We now know that periodontal tissue destruction is the result of a chronic inflammatory response to biofilm bacteria. A healthy immune system can deal with bacteria up to a point, as is the case in many organ systems, including the lungs, GI tract, and oral cavity. But when the bacterial load becomes too much to bear, tissue breakdown occurs.

Periodontally healthy patients have high levels of favorable bacteria and low levels of pathogenic bacteria. When the bacterial levels increase and the ratio of favorable to pathological bacteria starts to shift, the immune system reacts to these changes.

The primary physical properties of the early inflammatory response are blood vessel dilation and the development of gaps in the blood vessel walls. This vasodilation and increased vascular permeability are designed to increase blood flow to the infected gingival tissues. This happens at the capillary level.

The perio pathogens get inside the gingival epithelial cells and migrate from cell to cell and reach the underlying connective tissue. The gaps in the blood vessel walls result in blood flowing out of the blood vessel into the gingival tissue, because this is where the action is.

The inflammatory mediators that combat the bacterial infection are carried into the tissue by this blood flow. The net loss of plasma from the circulation into the gum tissue increases the fluid volume in the gingiva.

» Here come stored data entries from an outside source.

(* ===== verification/KernelPolicyTrip.v ===== *)
(** * Kernel policies that are saved and loaded again: the bytes *)

From Stdlib Require Import Sorted.
From S2P Require Import Prelude Policyfile Ebitmap EbitmapSpec EbitmapQuery EbitmapUpdate EbitmapProps Hashtab HashtabSpec Symtab HashtabProps Codec.
From S2P Require Import Avtab AvtabSpec AvtabRules Policydb AvtabIO AvtabProps Sepolicy SepolicySpec SepolicyFilenameSpec SepolicyFilenameIO SepolicyFilenameCompat SepolicyFilenameIOProps.
From S2P Require Import SepolicyAttr SepolicyAttrProps Symbols CodecTable SymbolsCodec SymbolsKinds SymbolsTrip PolicyIndex PolicyIndexSpec PolicyOthersSpec SepolicyType SepolicyTypeInv.
From S2P Require Import Context SepolicyGenfs PolicySections PolicyGenfsSpec Conditional RangeTrans KernelPolicy KernelPolicySpec KernelPolicySymbols.

(** ** Parts that depend on the version *)

Lemma decodes_since {A} v vers (old : A) r bs a : v <= vers -> decodes r bs a -> decodes (rd_since v vers old r) bs a.
Proof. intros Hv Hr. unfold rd_since. by rewrite (proj2 (Z.leb_le _ _) Hv). Qed.

Lemma emits_since v vers w bs : v <= vers -> emits w bs -> emits (wr_since v vers w) bs.
Proof. intros Hv Hw. unfold wr_since. by rewrite (proj2 (Z.leb_le _ _) Hv). Qed.

(** The last part of a stream. *)
Definition decodes_end {A} (r : reader A) (bs : list Z) (a : A) : Prop :=
  forall fp fp', reads fp bs fp' -> pf_data fp' = [] -> r fp [] = Some (a, fp', []).

Lemma end_bind {A B} (r : reader A) (k : A -> reader B) bs1 bs2 a b :
  decodes r bs1 a -> decodes_end (k a) bs2 b -> decodes_end (r ≫= k) (bs1 ++ bs2) b.
Proof.
  intros Hr Hk fp fp' (fp1 & H1 & H2)%reads_app He. unfold mbind, reader_bind. rewrite (Hr _ _ H1). by apply Hk.
Qed.

Lemma end_step {A B} (r : reader A) (k : A -> reader B) bs a b : decodes r [] a -> decodes_end (k a) bs b -> decodes_end (r ≫= k) bs b.
Proof. intros Hr Hk. by apply (end_bind r k [] bs a b). Qed.

Lemma end_last {A B} (r : reader A) (k : A -> reader B) bs a b : decodes_end r bs a -> decodes (k a) [] b -> decodes_end (r ≫= k) bs b.
Proof.
  intros Hr Hk fp fp' H He. rewrite <-(app_nil_r bs) in H. apply reads_app in H as (fp1 & H1 & H2). pose proof (reads_nil _ _ H2). subst fp1.
  unfold mbind, reader_bind. rewrite (Hr _ _ H1 He). by apply Hk.
Qed.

On a clinical level, this is the reason why gingivitis patients have swelling, redness, and bleeding upon probing. If the acute inflammatory response fails to resolve the infection, chronic inflammation sets in, resulting in additional tissue damage.

Very specific parameters must be in place for gingivitis to progress to periodontitis. Gingivitis, in fact, is not really an early form of periodontitis; it is the gatekeeper to it. We know this from several lines of evidence. On a clinical level, we know that progression from gingivitis to periodontitis is not automatic, does not occur in every patient, and does not occur in every site.

On a tissue level, we know gingivitis is primarily mediated by T cells, and periodontitis is primarily a B cell and plasma cell response. On a hereditary level, not everyone is genetically susceptible to periodontitis. If they are, gingivitis switches on the patient's DNA and periodontitis ultimately results.

Periodontal bone loss occurs as a result of the inflammatory response. When the bone-building osteoblast cells and the bone-destroying osteoclasts are in balance, bone loss does not occur. The inflammatory response that occurs during gingivitis favors the maturation of osteoclasts, leading to bone loss.

Clinically, the early inflammatory response occurs in the gingival soft tissue rather than the alveolar bone. The inflammatory response will physically travel through the gingiva.

If it reaches the underlying bone, or very close to it, the attachment apparatus will be destroyed, pocket depths will increase, and bone resorption will occur, thus establishing periodontitis. So, failure to confine the inflammatory response within the gingival tissue may lead to periodontitis.

The periodontal pathogens also release toxins, metabolites, and enzymes that can cause tissue destruction. This direct bacterial effect is, however, the minor cause of periodontal tissue destruction.

The majority of periodontal tissue destruction and the clinical signs and symptoms we see on a daily basis occur as a result of the chronic inflammatory response. In other words, the body is doing it to itself.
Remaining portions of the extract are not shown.